By Easter I had hoped he might be a bonafide frog, but it was not to be the case. His biological clock was just not on the same schedule as I wanted for it to be.
Shortly after Easter, however, the tail was re-absorbed (they don't really fall off you know. I learned that) and he sprouted arms and legs.
By now his overall size was about an inch-and-a-half and he had developed enough visible characteristics that I could look in the encyclopedia and figure out that he was a leopard frog.
Discovering Hoppy's identity was significant because this meant that he wouldn't be staying in the tiny plastic container of water on the edge of my desk anymore.
Leopard frogs, you see, are not water frogs but they are amphibious. He needed to be able to get out of water once-in-awhile. I got him a new habitat.
The addition of legs also meant Hoppy had reached the stage which required me to stop feeding him the little tadpole pellets I had been provided and begin to find him some bugs.
I spent much of the time worrying that he was not getting enough to eat and I suppose he wasn't because today when I came into my office to check on him he was floating, lifeless, in his little pool (yes, he "croaked"). You may think this is goofy but I was really sad when I found my frog dead.
I realized that this experiment in new birth and transformation had, had a profound affect upon me.
I had done my best to nurture the life that hatched out but God really did all the hard work just as God does for all of life in the whole creation.

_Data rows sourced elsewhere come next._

(** * Memory-mapped region verification: [shm_rw.c] and [shm_rw_fixed_addr.c]

    A shallow embedding of the two diagnostic programs.  Each program is a
    straight-line [main] that talks to the operating system (open,
    ftruncate, mmap, munmap, close, unlink, access), to a mapped window of
    64-bit words accessed through a [volatile] pointer, and to the
    standard output streams.

    - System calls are answered by an environment record: the program
      cannot choose their results, it can only test them.
    - The mapped window is shared ([MAP_SHARED]) and [volatile]: between
      any two accesses of the program another actor (a second process, a
      device) may change it.  The environment carries this as an
      interference function applied before every access.
    - Everything the program does is logged, in program order, in a trace
      of events, so that call order and output can be stated. *)

From Stdlib Require Import ZArith Lia List Ascii String.
From stdpp Require Import base gmap strings list.

Local Open Scope Z_scope.

(* ===================================================================== *)
(** ** Machine integers and text formatting *)
(* ===================================================================== *)

(** [uint64_t] / [uintptr_t] / [size_t] wrap-around. *)
Definition wrap64 (z : Z) : Z := z mod 2 ^ 64.

(** [(void * ) -1] *)
Definition MAP_FAILED : Z := 2 ^ 64 - 1.

(** C truth value of an [int]. *)
Definition truthy (z : Z) : bool := negb (z =? 0).

Definition LF : string := String (ascii_of_nat 10) EmptyString.

Definition digit_char (upper : bool) (d : Z) : ascii :=
  nth (Z.to_nat d)
      (list_ascii_of_string
         (if upper then "0123456789ABCDEF" else "0123456789abcdef"))
      "?"%char.

(** Digits of [z] in [base], least significant first, at most [fuel] of
    them ([fuel] = 20 covers every 64-bit value in base 10 and 16). *)
Fixpoint digits_rev (fuel : nat) (base : Z) (upper : bool) (z : Z) : list ascii :=
  match fuel with
  | O => []
  | S fuel' =>
      digit_char upper (z mod base) ::
      (if z <? base then [] else digits_rev fuel' base upper (z / base))
  end.

Definition pad_left (width : nat) (c : ascii) (l : list ascii) : list ascii :=
  repeat c (width - length l)%nat ++ l.

(** [%d], [%zu] on a non-negative value. *)
Definition fmt_dec (z : Z) : string :=
  string_of_list_ascii (rev (digits_rev 20 10 true z)).

(** [%lX] *)
Definition fmt_hex (z : Z) : string :=
  string_of_list_ascii (rev (digits_rev 20 16 true z)).

(** [%016llX] *)
Definition fmt_hex16 (z : Z) : string :=
  string_of_list_ascii (pad_left 16 "0"%char (rev (digits_rev 20 16 true z))).

(** [%p] as glibc prints it. *)
Definition fmt_ptr (p : Z) : string :=
  if p =? 0 then "(nil)"
  else "0x" +:+ string_of_list_ascii (rev (digits_rev 20 16 false p)).

(** Reading a printed number back, as a reader of the output does: the
    value of one digit, and of a string of digits in [base], most
    significant digit first. *)
Definition digit_value (c : ascii) : Z :=
  let n := Z.of_nat (nat_of_ascii c) in
  if (48 <=? n) && (n <=? 57) then n - 48
  else if (65 <=? n) && (n <=? 70) then n - 55
  else if (97 <=? n) && (n <=? 102) then n - 87
  else 0.

Definition digits_value (base : Z) (l : list ascii) : Z :=
  fold_left (λ acc c, acc * base + digit_value c) l 0.
(** * voice-webapp: the voice activity detector, the playback queue and the
  resource-cleanup registry

  A shallow embedding of the three stateful classes of the repository:

  - [AdvancedVAD]        (src/src/App.tsx, lines 57-171; the older copy in
                          src/odia-voiceai.tsx, lines 25-124),
  - [AudioBufferManager] (src/src/App.tsx, lines 174-235),
  - [ResourceCleanup]    (utils/resourceCleanup.ts, lines 5-170),

  JavaScript numbers are IEEE 754 binary64 values; they are modelled by
  Rocq's primitive floats, which implement the same format with the same
  rounding, so [0 / 0] is [nan] and [x / 0] is an infinity, as in the
  browser.  Objects are modelled by records, mutation by explicit state
  passing, callbacks by an event log. *)

From Stdlib Require Import List Arith ZArith Lia Bool.
From Stdlib Require Import Floats.
From Stdlib Require String.
Import ListNotations.

(* 0.015 and 0.3 are not binary64 values; the literal denotes the nearest
 one, in Rocq as in JavaScript. *)
Set Warnings "-inexact-float".

(** ** JavaScript numbers and arrays *)

Module JS.

Open Scope float_scope.

(** An array length or a counter used as a number. *)
Definition of_nat (n : nat) : float :=
  PrimFloat.of_uint63 (Uint63.of_Z (Z.of_nat n)).

(** [a > b] on numbers: false as soon as one side is NaN. *)
Definition gt (a b : float) : bool := b <? a.

(** [Math.min(a, b)]: NaN if either argument is NaN, and -0 below +0. *)
Definition Math_min (a b : float) : float :=
  if is_nan a || is_nan b then nan
  else if a <? b then a
  else if b <? a then b
  else if get_sign a then a else b.

(** [arr.reduce((a, b) => a + b, 0)] *)
Definition reduce_add (arr : list float) : float :=
  fold_left (fun a b => a + b) arr 0.

(** [arr.push(x)] *)
Definition push {A} (arr : list A) (x : A) : list A := arr ++ [x].

(** [arr.shift()], the array that is left. *)
Definition shift {A} (arr : list A) : list A := tl arr.

(** [for (let i = from; i < from + steps; i++) acc = body i acc] *)
Fixpoint for_loop {A} (steps from : nat) (body : nat -> A -> A) (acc : A) : A :=
  match steps with
  | O => acc
  | S k => for_loop k (S from) body (body from acc)
  end.

End JS.

(** ** AdvancedVAD *)

Module VAD.

Import JS.
Open Scope float_scope.

(** The four callbacks handed to the constructor; a call is an entry of
    the event log. *)
Inductive Event : Type :=
| OnSpeechStart
| OnSpeechEnd
| OnVolumeChange (volume : float)
| OnConfidence (confidence : float).

Record t : Type := mk {
  isSpeaking : bool;
  speechFrames : nat;
  silenceFrames : nat;
  energyThreshold : float;
  zcrThreshold : float;
  speechConfidence : float;
  backgroundNoise : float;
  calibrationSamples : list float;
  isCalibrated : bool;
  energyHistory : list float;
  zcrHistory : list float
}.

Definition historySize : nat := 5.
Definition calibrationTarget : nat := 30.
Definition speechStartThreshold : nat := 2.
Definition speechEndThreshold : nat := 8.

(** Field initialisers of the class (App.tsx, lines 62-72). *)
Definition init : t :=
  {| isSpeaking := false;
     speechFrames := 0;
     silenceFrames := 0;
     energyThreshold := 0.015;
     zcrThreshold := 0.3;
     speechConfidence := 0;
     backgroundNoise := 0;
     calibrationSamples := [];
     isCalibrated := false;
     energyHistory := [];
     zcrHistory := [] |}.
(** * sasg: grid of rectangular tiles over a bounding box

    Shallow embedding of [src/core.py] (create_rectangle_wkt,
    retrieve_number, format_number, get_code, get_grid_df) and the
    properties its specification states about them.

    Conventions of the embedding.
    - Python exceptions are the constructors of [exn]; a function that
      may raise returns a [result].
    - A Python [str] is a [string] whose characters are code points
      below 256.
    - A Python number is a [pynum]: an [int] (unbounded, [Z]) or a
      [float] (IEEE 754 binary64, [spec_float] with [prec = 53] and
      [emax = 1024]).  numpy's [int64] and [float64] scalars are
      modelled by the same two constructors; integer arguments are taken
      in the range where int64 arithmetic does not wrap.
    - The builtins the source calls ([str], [abs], [float], [str.lower],
      [str.replace], [str.join], [range], [numpy.arange]) are modelled
      from their documented behaviour. *)

From Stdlib Require Import ZArith QArith List String Ascii Bool Lia.
From Stdlib Require Import Floats.SpecFloat.
Import ListNotations.

Local Open Scope string_scope.
Local Open Scope Z_scope.

(** ** Exceptions *)

Inductive exn : Set :=
| KeyError
| IndexError
| ValueError
| ZeroDivisionError
| OverflowError.

Inductive result (A : Type) : Type :=
| Ok (a : A)
| Raise (e : exn).

Arguments Ok {A} a.
Arguments Raise {A} e.

Definition bind {A B : Type} (r : result A) (k : A -> result B) : result B :=
  match r with
  | Ok a => k a
  | Raise e => Raise e
  end.

Notation "x <- r ;; k" := (bind r (fun x => k))
  (at level 61, r at next level, right associativity).

Definition is_ok {A : Type} (r : result A) : bool :=
  match r with
  | Ok _ => true
  | Raise _ => false
  end.

(** ** Strings *)

Module PyStr.

Definition code (c : ascii) : N := N_of_ascii c.

Definition in_range (lo hi : N) (c : ascii) : bool :=
  ((lo <=? code c) && (code c <=? hi))%N.

(** Upper-case letters below code point 256: A-Z, and the Latin-1
    capitals 0xC0-0xDE without the multiplication sign 0xD7. *)
Definition is_upper (c : ascii) : bool :=
  in_range 65 90 c || (in_range 192 222 c && negb (code c =? 215)%N).

Definition lower_char (c : ascii) : ascii :=
  if is_upper c then ascii_of_N (code c + 32) else c.

Fixpoint map (f : ascii -> ascii) (s : string) : string :=
  match s with
  | EmptyString => EmptyString
  | String c r => String (f c) (map f r)
  end.

(** [s.lower()] *)
Definition lower (s : string) : string := map lower_char s.

(** [s.replace(old, new)] for one-character [old] and [new], the only
    form the source uses. *)
Definition replace (old new : ascii) (s : string) : string :=
  map (fun c => if Ascii.eqb c old then new else c) s.

(** [sep.join(ls)] *)
Definition join (sep : string) (ls : list string) : string :=
  String.concat sep ls.

Definition is_digit (c : ascii) : bool := in_range 48 57 c.

Definition digit_val (c : ascii) : Z := Z.of_N (code c) - 48.

Definition digit_char (d : Z) : ascii :=
  match d with
  | 0 => "0" | 1 => "1" | 2 => "2" | 3 => "3" | 4 => "4"
  | 5 => "5" | 6 => "6" | 7 => "7" | 8 => "8" | _ => "9"
  end%char.

Fixpoint repeat (c : ascii) (n : nat) : string :=
  match n with
  | O => EmptyString
  | S n' => String c (repeat c n')
  end.

Fixpoint firstn (n : nat) (s : string) : string :=
  match n, s with
  | S n', String c r => String c (firstn n' r)
  | _, _ => EmptyString
  end.

Fixpoint skipn (n : nat) (s : string) : string :=
  match n, s with
  | S n', String _ r => skipn n' r
  | _, _ => s
  end.

(** Decimal digits of a non-negative integer, most significant first. *)
Fixpoint digits_aux (fuel : nat) (n : Z) (acc : string) : string :=
  match fuel with
  | O => acc
  | S fuel' =>
      let acc' := String (digit_char (n mod 10)) acc in
      if n <? 10 then acc' else digits_aux fuel' (n / 10) acc'
  end.

Definition digits (n : Z) : string :=
  digits_aux (S (Z.to_nat (Z.log2 n))) n EmptyString.

(** Value of a string of decimal digits. *)
Fixpoint digits_value (acc : Z) (s : string) : Z :=
  match s with
  | EmptyString => acc
  | String c r => digits_value (10 * acc + digit_val c) r
  end.

(** Longest prefix of decimal digits, and the rest. *)
Fixpoint span_digits (s : string) : string * string :=
  match s with
  | EmptyString => (EmptyString, EmptyString)
  | String c r =>
      if is_digit c
      then let (d, t) := span_digits r in (String c d, t)
      else (EmptyString, s)
  end.

Definition is_empty (s : string) : bool :=
  match s with
  | EmptyString => true
  | String _ _ => false
  end.

(** Every character of the string satisfies [p]. *)
Fixpoint all (p : ascii -> bool) (s : string) : bool :=
  match s with
  | EmptyString => true
  | String c r => p c && all p r
  end.

End PyStr.

(** ** Binary64 floating point *)

Module F64.

Definition prec : Z := 53.
Definition emax : Z := 1024.

Definition add : spec_float -> spec_float -> spec_float := SFadd prec emax.
Definition sub : spec_float -> spec_float -> spec_float := SFsub prec emax.
Definition mul : spec_float -> spec_float -> spec_float := SFmul prec emax.
Definition div : spec_float -> spec_float -> spec_float := SFdiv prec emax.

Definition pzero : spec_float := S754_zero false.
Definition nzero : spec_float := S754_zero true.
Definition pinf : spec_float := S754_infinity false.
Definition ninf : spec_float := S754_infinity true.

(** Same float, bit for bit (as opposed to [SFeqb], the IEEE [==]). *)
Definition same (a b : spec_float) : bool :=
  match a, b with
  | S754_zero s, S754_zero t => Bool.eqb s t
  | S754_infinity s, S754_infinity t => Bool.eqb s t
  | S754_nan, S754_nan => true
  | S754_finite s m e, S754_finite t n f =>
      Bool.eqb s t && (m =? n)%positive && (e =? f)
  | _, _ => false
  end.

I was left with the impression that life, in all of its many forms, is very fragile. it is risky business to live.
Miraculously along the way things generally go pretty much the way that they are expected to but alas, and all too often, life is interrupted and even cut short.
I know it was only a frog but it became a parable to me. I even thought it might be a parable for all the graduates in our community. The miracle to see as you go through life is that once-in-awhile something "hatches" even when it seems like most of the time nothing does. To succeed in life always do your best to nurture the newness of life given to you and trust God for the rest.